Lemma chunk_correction_calls_witness :
  exists hists s,
    run (V := additive_vectors) a_smearing a_correction
      (a_chunk "wjets" "nominal") = Some ("sample", hists, s) /\
    List.length (cset_calls s) = 20.
Proof.
  destruct (@chunk_correction_calls additive_vectors a_smearing
              a_correction (a_chunk "wjets" "nominal") a_weight)
    as (hists & s & Hrun & Hn & _).
  - split; reflexivity.
  - exists hists, s. split; [exact Hrun|]. exact (Hn eq_refl).
Defined.

Lemma nominal_chunk_fill_names_witness :
  exists h1 h2 s,
    run (V := additive_vectors) a_smearing a_correction a_data_chunk
    = Some ("collisions", [("4j1b", h1); ("4j2b", h2)], s) /\
    List.length (map Fill.variation h1) = 11.
Proof.
  destruct (@nominal_chunk_fill_names additive_vectors a_smearing
              a_correction a_data_chunk 1%Q)
    as (h1 & h2 & s & Hrun & Hnames & _).
  - split; reflexivity.
  - reflexivity.
  - exists h1, h2, s. split; [exact Hrun|]. rewrite Hnames. reflexivity.
Defined.

Lemma weight_fills_share_nominal_observable_witness :
  exists f1 rest1 f2 rest2 s,
    run (V := additive_vectors) a_smearing a_correction
      (a_chunk "ttbar" "nominal")
    = Some ("sample", [("4j1b", f1 :: rest1); ("4j2b", f2 :: rest2)], s) /\
    Fill.variation f1 = "nominal" /\
    Forall (fun f => In (Fill.variation f) ["pt_scale_up"; "pt_res_up"] \/
                     Fill.observable f = Fill.observable f1) (f1 :: rest1).
Proof.
  destruct (@weight_fills_share_nominal_observable additive_vectors
              a_smearing a_correction (a_chunk "ttbar" "nominal") a_weight)
    as (f1 & rest1 & f2 & rest2 & s & Hrun & Hn & _ & _ & _ & H1 & _).
  - split; reflexivity.
  - reflexivity.
  - exists f1, rest1, f2, rest2, s. auto.
Defined.

Lemma normalisation_edge_cases_witness :
  exists h1 h2 s,
    run (V := additive_vectors) a_smearing a_correction a_data_chunk
    = Some ("collisions", [("4j1b", h1); ("4j2b", h2)], s) /\
    firstn 3 h1 <> [].
Proof.
  destruct (@normalisation_edge_cases additive_vectors a_smearing
              a_correction a_data_chunk) as [_ Hdata].
  - reflexivity.
  - destruct (Hdata eq_refl) as (h1 & h2 & s & Hrun & Hne & _).
    exists h1, h2, s. split; [exact Hrun|exact Hne].
Defined.

(** A simulated sample without generated events: the processor raises. *)
Example no_generated_events_raises :
  run (V := additive_vectors) a_smearing a_correction
    {| rows := [event_2b]; attached := [];
       metadata := {| Metadata.process := "ttbar";
                      Metadata.variation := "nominal";
                      Metadata.xsec := 800%Q; Metadata.nevts := 0%Z;
                      Metadata.dataset := "sample" |} |} = None.
Proof. reflexivity. Qed.

(** ** The two sets of object cuts *)

Lemma filter_subcut {A} (P Q : A -> bool) (l : list A) :
  (forall x, Q x = true -> P x = true) ->
  filter Q (filter P l) = filter Q l.
Proof.
  intro H. rewrite filter_filter. apply filter_ext. intro x.
  destruct (Q x) eqn:E; [now rewrite (H x E)|apply andb_false_r].
Qed.

Lemma tight_cuts_imply_loose :
  (forall x, electron_reqs x = true -> loose_electron_reqs x = true) /\
  (forall x, muon_reqs x = true -> loose_muon_reqs x = true) /\
  (forall x, jet_reqs x = true -> loose_jet_reqs x = true).
Proof.
  unfold electron_reqs, loose_electron_reqs, muon_reqs, loose_muon_reqs,
    jet_reqs, loose_jet_reqs.
  repeat split; intro x; rewrite !andb_true_iff, ?Qgtb_true; try tauto.
  intros [[H1 H2] H3]. split; [lra|exact H2].
Qed.

(** X14. The cuts of [object_selection] are tighter than those of
    [calculate_trijet_mass]: on every batch [object_selection] keeps, event
    by event, what its cuts keep among the objects the plain cuts keep, so
    no more leptons, jets or b-tagged jets; and an event of the processor's
    "4j2b" region passes the event filter of [calculate_trijet_mass] as soon
    as the plain cuts leave it exactly one lepton. *)
Theorem object_selection_tighter_than_plain_cuts (rows : list Event) :
  object_selection (map Electron rows) (map Muon rows) (map Jet rows)
  = (map Electron (map tight_event rows), map Muon (map tight_event rows),
     map Jet (map tight_event rows)) /\
  Forall (fun ev =>
            tight_event (loose_event ev) = tight_event ev /\
            List.length (Electron (tight_event ev))
            <= List.length (Electron (loose_event ev)) /\
            List.length (Muon (tight_event ev))
            <= List.length (Muon (loose_event ev)) /\
            List.length (Jet (tight_event ev))
            <= List.length (Jet (loose_event ev)) /\
            n_btagged (tight_event ev) <= n_btagged (loose_event ev) /\
            (in_4j2b (tight_event ev) = true ->
             exactly_1l (loose_event ev) = true ->
             in_4j2b (loose_event ev) = true)) rows.
Proof.
  destruct tight_cuts_imply_loose as (He & Hm & Hj).
  split.
  - rewrite (@object_selection_events rows (map Jet rows))
      by apply length_map.
    now rewrite (selected_events_map Jet).
  - apply Forall_forall. intros ev _.
    assert (Ht : tight_event (loose_event ev) = tight_event ev).
    { unfold tight_event, loose_event; cbn [Electron Muon Jet].
      now rewrite !filter_subcut by assumption. }
    assert (Hjl : List.length (Jet (tight_event ev))
                  <= List.length (Jet (loose_event ev))).
    { rewrite <- Ht. cbn [tight_event Jet]. apply filter_length_le. }
    assert (Hbl : n_btagged (tight_event ev) <= n_btagged (loose_event ev)).
    { rewrite <- Ht. unfold n_btagged. cbn [tight_event Jet].
      rewrite filter_filter. apply filter_length_mono.
      intros x Hx. apply andb_true_iff in Hx. tauto. }
    split; [exact Ht|].
    split; [rewrite <- Ht; cbn [tight_event Electron];
            apply filter_length_le|].
    split; [rewrite <- Ht; cbn [tight_event Muon]; apply filter_length_le|].
    split; [exact Hjl|]. split; [exact Hbl|].
    unfold in_4j2b, atleast_4j, atleast_2b.
    rewrite !andb_true_iff, !Nat.leb_le.
    intros [[_ H4] H2] H1. repeat split; auto; lia.
Qed.

(** ** Counting the trijet candidates *)

Lemma pairs_count {A} (l : list A) :
  2 * List.length (ak.pairs l) = List.length l * (List.length l - 1).
Proof.
  induction l as [|x l IH]; simpl; [reflexivity|].
  rewrite length_app, length_map.
  destruct l as [|y l]; simpl in *; nia.
Qed.

Lemma combinations3_count {A} (l : list A) :
  6 * List.length (ak.combinations3 l)
  = List.length l * (List.length l - 1) * (List.length l - 2).
Proof.
  induction l as [|x l IH]; simpl; [reflexivity|].
  rewrite length_app, length_map.
  pose proof (pairs_count l) as Hp.
  destruct l as [|y [|z l]]; simpl in *; nia.
Qed.

Lemma pairs_filter {A} (P : A -> bool) (l : list A) :
  filter (fun p => P (fst p) && P (snd p)) (ak.pairs l)
  = ak.pairs (filter P l).
Proof.
  induction l as [|x l IH]; simpl; [reflexivity|].
  rewrite filter_app, IH, filter_of_map; cbn [fst snd].
  destruct (P x); simpl.
  - reflexivity.
  - assert (Hnone : filter (fun _ : A => false) l = [])
      by (clear; induction l; simpl; auto).
    now rewrite Hnone.
Qed.
(** X7: Every handler keeps the pointer to the active course valid: unset or
    designating a course of the list before the event, it is so after it.
    A start of the page does not: the save effect writes the active id
    when there is one and never removes it, so that, in any session, once
    the active course is deleted a reload brings back the id of the
    deleted course, which designates no course of the list; the
    application is then on the profile. *)
Theorem active_pointer_dangles_after_reload (evs : list SessionEvent)
    (e : AppEvent) (i : string) :
  (active_valid (app (session_run evs)) →
   active_valid (app (session_step (session_run evs) (Handle e))))
  ∧ (App.activeCourseId (app (session_run evs)) = Some i →
     i ≠ "" →
     App.activeCourseId
       (app (session_step (session_run evs) (Handle (DeleteCourse i)))) = None
     ∧ App.activeCourseId
         (app (session_run (evs ++ [Handle (DeleteCourse i); Reload]))) = Some i
     ∧ activeCourse (app (session_run (evs ++ [Handle (DeleteCourse i); Reload])))
       = None
     ∧ App.courses (app (session_run (evs ++ [Handle (DeleteCourse i); Reload])))
       = filter (λ c, Course.id c ≠ i) (App.courses (app (session_run evs)))
     ∧ App.appState (app (session_run (evs ++ [Handle (DeleteCourse i); Reload])))
       = PROFILE).
Proof.
  split; [apply active_valid_step|].
  intros Hact Hne.
  assert (Htr : truthy_str (Some i) = true).
  { simpl. by apply negb_true_iff, String.eqb_neq. }
  pose proof (id_stored_run evs) as Hid. unfold id_stored in Hid.
  rewrite Hact in Hid. specialize (Hid Htr).
  unfold session_run in *. rewrite foldl_app.
  set (x := foldl session_step session_start evs) in *.
  simpl. unfold handleDeleteCourse. rewrite Hact.
  rewrite decide_True by done. simpl.
  split; [done|]. unfold restore. simpl. rewrite Hid, Htr. simpl.
  repeat split; try done.
  unfold activeCourse. simpl.
  destruct (find_course i _) as [c|] eqn:E; [|done].
  apply find_course_Some in E as [Hin Hc].
  apply list_elem_of_filter in Hin as [Hin _]. done.
Qed.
□ □ □
Out of the listing above, reproduce exactly the lines from the one with "Ht. cbn [tight_event" up to and including the one with "(** X7: Every".

▶ **Exercise output**
    { rewrite <- Ht. cbn [tight_event Jet]. apply filter_length_le. }
    assert (Hbl : n_btagged (tight_event ev) <= n_btagged (loose_event ev)).
    { rewrite <- Ht. unfold n_btagged. cbn [tight_event Jet].
      rewrite filter_filter. apply filter_length_mono.
      intros x Hx. apply andb_true_iff in Hx. tauto. }
    split; [exact Ht|].
    split; [rewrite <- Ht; cbn [tight_event Electron];
            apply filter_length_le|].
    split; [rewrite <- Ht; cbn [tight_event Muon]; apply filter_length_le|].
    split; [exact Hjl|]. split; [exact Hbl|].
    unfold in_4j2b, atleast_4j, atleast_2b.
    rewrite !andb_true_iff, !Nat.leb_le.
    intros [[_ H4] H2] H1. repeat split; auto; lia.
Qed.

(** ** Counting the trijet candidates *)

Lemma pairs_count {A} (l : list A) :
  2 * List.length (ak.pairs l) = List.length l * (List.length l - 1).
Proof.
  induction l as [|x l IH]; simpl; [reflexivity|].
  rewrite length_app, length_map.
  destruct l as [|y l]; simpl in *; nia.
Qed.

Lemma combinations3_count {A} (l : list A) :
  6 * List.length (ak.combinations3 l)
  = List.length l * (List.length l - 1) * (List.length l - 2).
Proof.
  induction l as [|x l IH]; simpl; [reflexivity|].
  rewrite length_app, length_map.
  pose proof (pairs_count l) as Hp.
  destruct l as [|y [|z l]]; simpl in *; nia.
Qed.

Lemma pairs_filter {A} (P : A -> bool) (l : list A) :
  filter (fun p => P (fst p) && P (snd p)) (ak.pairs l)
  = ak.pairs (filter P l).
Proof.
  induction l as [|x l IH]; simpl; [reflexivity|].
  rewrite filter_app, IH, filter_of_map; cbn [fst snd].
  destruct (P x); simpl.
  - reflexivity.
  - assert (Hnone : filter (fun _ : A => false) l = [])
      by (clear; induction l; simpl; auto).
    now rewrite Hnone.
Qed.
(** X7: Every handler keeps the pointer to the active course valid: unset or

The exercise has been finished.